Texto adaptado de “Diferença e desigualdade”. In: “Coleção Explorando o Ensino – Sociologia – Volume 15. Brasília: Ministério da Educação, 2010.”
Como lidar com a diferença: etnocentrismo e relativismo cultural Tomando como ponto de partida as relações sociais, o objeto central para o entendimento das diferenças é o ser humano no interior de suas interações. A característica mais importante da diferença, e talvez a mais difícil de perceber, é que ela nunca é natural, isto é, não é uma coisa dada, a priori, mas sempre socialmente construída. Ela resulta do processo social de atribuição de identidades individuais e grupais. Quando um indivíduo ou um grupo humano se distingue de outro, atribui a si próprio e/ou ao outro, determinadas características que o diferenciam entre o eu e ele ou nós e eles. Cada um é identificado por outrem, mas pode recusar essa identificação e se definir de outra forma. Nos dois casos, a identificação utiliza categorias socialmente disponíveis e mais ou menos legítimas em níveis diferentes (designações oficiais de Estado, denominações étnicas, regionais, profissionais, até mesmo idiossincrasias diversas...) (DUBAR, 2005, p. 137).

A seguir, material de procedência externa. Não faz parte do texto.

(** * A shallow embedding of the hunger-games engine (game/Character.py,
    game/Check.py, game/Game.py) and the properties of its specification. *)

From Stdlib Require Import ZArith String Bool List Lia.
From stdpp Require Import base gmap list strings.
Import ListNotations.
Open Scope string_scope.

(** Python exceptions: a computation either returns a value or raises. *)
Inductive result (A : Type) : Type :=
| Ok (a : A)
| Raise (msg : string).
Arguments Ok {A} a.
Arguments Raise {A} msg.

(** ** Collaborators of Character.py that are not in src/ *)

(** Modelled from the spec: [Item] (game/Item.py). An item object has an
    identity, a name and tags; [hasAllTags] and [getName] are the two
    queries the spec lists. *)
Record Item := mkItem {
  item_id : nat;
  item_name : string;
  item_tags : list string
}.

(** Modelled from the spec: [Item.hasAllTags(tags)], every tag is one of
    the item's. *)
Definition Item_hasAllTags (i : Item) (tags : list string) : bool :=
  forallb (fun t => existsb (String.eqb t) (item_tags i)) tags.

(** Modelled from the spec: [Item.getName()]. *)
Definition Item_getName (i : Item) : string := item_name i.

(** Modelled from the spec: [Zone] (game/Map.py), an object with a name. *)
Record Zone := mkZone {
  zone_id : nat;
  zone_name : string
}.

(** ** Character (game/Character.py) *)

(** Character objects and alliance lists live in a heap; a character's
    [alliance] attribute is a reference to a (shared) list object. *)
Definition CRef := nat.
Definition LRef := nat.

Record Character := mkCharacter {
  name : string;
  imgSrc : option string;
  subj : string; obj : string; plur1 : string; plur2 : string; flex : string;
  plural : bool;
  items : list Item;
  tags : list string;
  location : option Zone;
  alliance : LRef;
  alive : bool;
  age : Z;
  roundsSurvived : Z
}.

Section CharacterEquality.

(** Python [==] on items and zones ([Item.__eq__], [Zone.__eq__]), which are
    not part of src/. *)
Variable item_eq : Item -> Item -> bool.
Variable zone_eq : Zone -> Zone -> bool.

(** [list.__eq__] on items: same length and pairwise [is] or [==]. *)
Fixpoint items_eq (l1 l2 : list Item) : bool :=
  match l1, l2 with
  | [], [] => true
  | a :: r1, b :: r2 =>
      ((item_id a =? item_id b)%nat || item_eq a b) && items_eq r1 r2
  | _, _ => false
  end.

Fixpoint tags_eq (l1 l2 : list string) : bool :=
  match l1, l2 with
  | [], [] => true
  | a :: r1, b :: r2 => String.eqb a b && tags_eq r1 r2
  | _, _ => false
  end.
(** * DNS uptime monitor (intodnspy.py): rolling statistics and anomaly logic

    A shallow embedding of [LatencyStats], [UptimeStats] and of the
    per-probe path of [DNSUptimerAI] from [src/intodnspy.py].

    Numbers.  Python [float] values are idealised as real numbers [R]:
    rounding error of binary64 arithmetic is outside the model.  The
    concrete inputs used below (16, 26, 26.625, 50 and 0.0625 ms, and the
    samples alternating between 15 and 17 ms) are values on which the
    binary64 computation gives the same numbers as the real one, or numbers
    that differ from it far less than they differ from the thresholds they
    are compared with, so the idealisation does not decide any of them.
    General bounds on the size of a z-score are bounds on the exact
    quotient: on a window that is constant up to the last binary digit, the
    rounding of the mean moves the computed quotient (nine samples of 16.0
    and a tenth one unit in the last place above give 10/3, where the exact
    z-score is 3).

    Exceptions.  Operations that can raise in Python ([statistics.mean],
    [statistics.pstdev], [statistics.median], float division, list indexing)
    return a value in the error monad [res]. *)

From Stdlib Require Import Reals Lra Lia ZArith List Sorted Permutation.
From stdpp Require Import gmap strings.
From Stdlib Require Import Ascii.
Import ListNotations.

Local Open Scope R_scope.

(** ** The error monad *)

(** Failures of one DNS query, as [dns.resolver] reports them. *)
Inductive dns_failure : Type :=
  | NetworkUnreachable
  | TimeoutExpired
  | NXDOMAIN
  | NODATA
  | MalformedResponse.

(** Exceptions.  The last three derive from [BaseException] only; every
    other one is an instance of [Exception]. *)
Inductive pyexc : Type :=
  | StatisticsError
  | ZeroDivisionError
  | IndexError
  | DNSException (k : dns_failure) (msg : string)
  | OtherException (msg : string)
  | KeyboardInterrupt
  | SystemExit
  | CancelledError.

(** [str(e)]. *)
Definition str_exc (e : pyexc) : string :=
  match e with
  | DNSException _ msg | OtherException msg => msg
  | ZeroDivisionError => "float division by zero"
  | IndexError => "list index out of range"
  | _ => EmptyString
  end.

Inductive res (A : Type) : Type :=
  | Ret (a : A)
  | Raise (e : pyexc).

Arguments Ret {A} a.
Arguments Raise {A} e.

#[global] Instance res_ret : MRet res := fun A a => Ret a.

#[global] Instance res_bind : MBind res := fun A B k m =>
  match m with
  | Ret a => k a
  | Raise e => Raise e
  end.

(** The two [except] clauses of the program. *)
Inductive except_clause : Type :=
  | ExceptStatisticsError
  | ExceptException.

Definition catches (c : except_clause) (e : pyexc) : bool :=
  match c, e with
  | ExceptStatisticsError, StatisticsError => true
  | ExceptStatisticsError, _ => false
  | ExceptException, (KeyboardInterrupt | SystemExit | CancelledError) => false
  | ExceptException, _ => true
  end.

(** [try: m  except c as e: h e]. *)
Definition try_except {A : Type} (m : res A) (c : except_clause)
    (h : pyexc -> res A) : res A :=
  match m with
  | Ret a => Ret a
  | Raise e => if catches c e then h e else Raise e
  end.

Definition raises {A : Type} (m : res A) : Prop :=
  exists e, m = Raise e.

(** ** Python numerics *)

(** Comparisons of floats as booleans. *)
Definition Rltb (x y : R) : bool := if Rlt_dec x y then true else false.
Definition Rleb (x y : R) : bool := if Rle_dec x y then true else false.
Definition Reqb (x y : R) : bool := if Req_dec_T x y then true else false.

(** Float true division [a / b]: raises [ZeroDivisionError] on a zero divisor. *)
Definition py_div (a b : R) : res R :=
  if Reqb b 0 then Raise ZeroDivisionError else Ret (a / b).

(** Round to the nearest integer, ties to the even one (what [round] does). *)
Definition round_half_even (x : R) : Z :=
  let f := Zfloor x in
  let d := x - IZR f in
  if Rltb d (1 / 2) then f
  else if Rltb (1 / 2) d then (f + 1)%Z
  else if Z.even f then f else (f + 1)%Z.

(** [round(x, ndigits)]. *)
Definition py_round (x : R) (ndigits : nat) : R :=
  IZR (round_half_even (x * 10 ^ ndigits)) / 10 ^ ndigits.

(** [int(x)]: truncation towards zero. *)
Definition py_int (x : R) : Z :=
  if Rleb 0 x then Zfloor x else Zceil x.

(** [a or b] on an optional float: [None] and [0.0] are both falsy. *)
Definition float_or (a : option R) (b : R) : R :=
  match a with
  | Some v => if Reqb v 0 then b else v
  | None => b
  end.

(** ** [collections.deque] with a [maxlen] *)

Record deque (A : Type) : Type := mkDeque {
  maxlen : nat;
  items : list A
}.

Arguments mkDeque {A} maxlen items.
Arguments maxlen {A} d.
Arguments items {A} d.

Definition deque_new {A : Type} (n : nat) : deque A := mkDeque n [].

(** [d.append(x)]: the item goes to the right end; when the length then
    exceeds [maxlen] one item is dropped from the left end. *)
Definition deque_append {A : Type} (d : deque A) (x : A) : deque A :=
  let l := items d ++ [x] in
  mkDeque (maxlen d)
    (if (maxlen d <? length l)%nat then tail l else l).

Definition deque_len {A : Type} (d : deque A) : nat := length (items d).

(** A run of [append] calls. *)
Definition feed {A : Type} (d : deque A) (xs : list A) : deque A :=
  fold_left deque_append xs d.

(** ** The [statistics] module, on a non-empty sample *)

Definition Rsum (l : list R) : R := fold_right Rplus 0 l.

Definition mean (data : list R) : res R :=
  match data with
  | [] => Raise StatisticsError
  | _ => Ret (Rsum data / INR (length data))
  end.

(** Sum of squared deviations from [c]. *)
Definition sumsq (c : R) (data : list R) : R :=
  Rsum (map (fun x => (x - c) * (x - c)) data).

Definition pvariance (data : list R) : res R :=
  mu ← mean data;
  Ret (sumsq mu data / INR (length data)).

Definition pstdev (data : list R) : res R :=
  v ← pvariance data;
  Ret (sqrt v).

(** [sorted]: insertion of each item into the sorted rest. *)
Fixpoint insert_sorted (x : R) (l : list R) : list R :=
  match l with
  | [] => [x]
  | y :: t => if Rleb x y then x :: y :: t else y :: insert_sorted x t
  end.

Definition sorted (l : list R) : list R := fold_right insert_sorted [] l.

(** List indexing [l[i]]; a negative index counts from the end. *)
Definition index (l : list R) (i : Z) : res R :=
  let j := if (i <? 0)%Z then (Z.of_nat (length l) + i)%Z else i in
  if (j <? 0)%Z then Raise IndexError
  else match nth_error l (Z.to_nat j) with
       | Some v => Ret v
       | None => Raise IndexError
       end.

(** [statistics.median]: the middle item of the sorted data, or the mean of
    the two middle items when the count is even. *)
Definition median (data : list R) : res R :=
  let s := sorted data in
  let n := length s in
  if (n =? 0)%nat then Raise StatisticsError
  else if Nat.odd n then index s (Z.of_nat (n / 2))
  else
    a ← index s (Z.of_nat (n / 2) - 1);
    b ← index s (Z.of_nat (n / 2));
    Ret ((a + b) / 2).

O que permite classificar alguém como membro de um grupo, de uma categoria, de uma classe é, portanto, um construto, cujos elementos são dados por aquilo que o indivíduo ou o grupo seleciona como base para a categorização. A diferença é orientada ora pela natureza, ora pela cultura. No primeiro caso, ela se refere a todos os aspectos físicos e psicológicos associados a características observáveis nos seres humanos, que se referem ao fenótipo (altura, peso, cor da pele, tipo de cabelo, formato dos olhos, do nariz, da boca etc.) e ao perfil psíquico (disposição, atitude, humor, entre outros). No segundo caso, refere-se a todos os aspectos do comportamento associados às práticas culturais, aos hábitos alimentares, às maneiras de se vestir, de comer, de andar, de falar, de se portar diante dos outros, às crenças religiosas e espirituais e aos valores morais. A forma como lidamos com as diferenças, em algumas situações, tende a ser etnocêntrica, ou seja, ela é dada em relação ao ponto de vista de quem vê. O parâmetro para determinar a diferença e classificar o diferente é, portanto, incapaz de escapar às
malhas da própria cultura. Por essa razão, tudo aquilo que é diferente do que conhecemos ou estamos habituados é estranho, bizarro, irracional ou até mesmo imoral, dependendo de como nos defrontamos com a diferença ou da maneira como ela nos é apresentada. O etnocentrismo – o julgamento com base na própria cultura – costuma ser nocivo à análise sociológica. Daí o recurso metodológico do estranhamento, a atitude de redirecionar o olhar de forma a tornar estranho aquilo que é familiar ou para o qual não há necessidade de explicação, por ser cotidiano, trivial, normal. A atitude de estranhamento, entretanto, não deve ser “contaminada” por juízos de valor ou estereótipos - crenças e ideologias das pessoas que atribuem aos outros características que nem sempre refletem a forma como estes se reconhecem. Este estranhamento deve, outrossim, guiar-se pelo distanciamento em relação aos próprios valores e modos de pensar e agir. Abre-se, portanto, a possibilidade de se colocar no lugar do outro e de entender como ele pensa, age e se comporta. A isso denominamos relativismo cultural. Deste modo, em nossa convivência com os outros, devemos tentar compreender cada cultura na sua particularidade. Este tipo de perspectiva é uma “chave metodológica” para a compreensão do outro na sua singularidade. O relativismo cultural implica no fato de que não podemos estudar um elemento de uma cultura senão pelos seus próprios princípios. A compreensão de um fato deve implicar a sua contextualização numa determinada cultura, ou seja, uma determinada sociedade deve ser compreendida em relação a seus próprios costumes e traços culturais.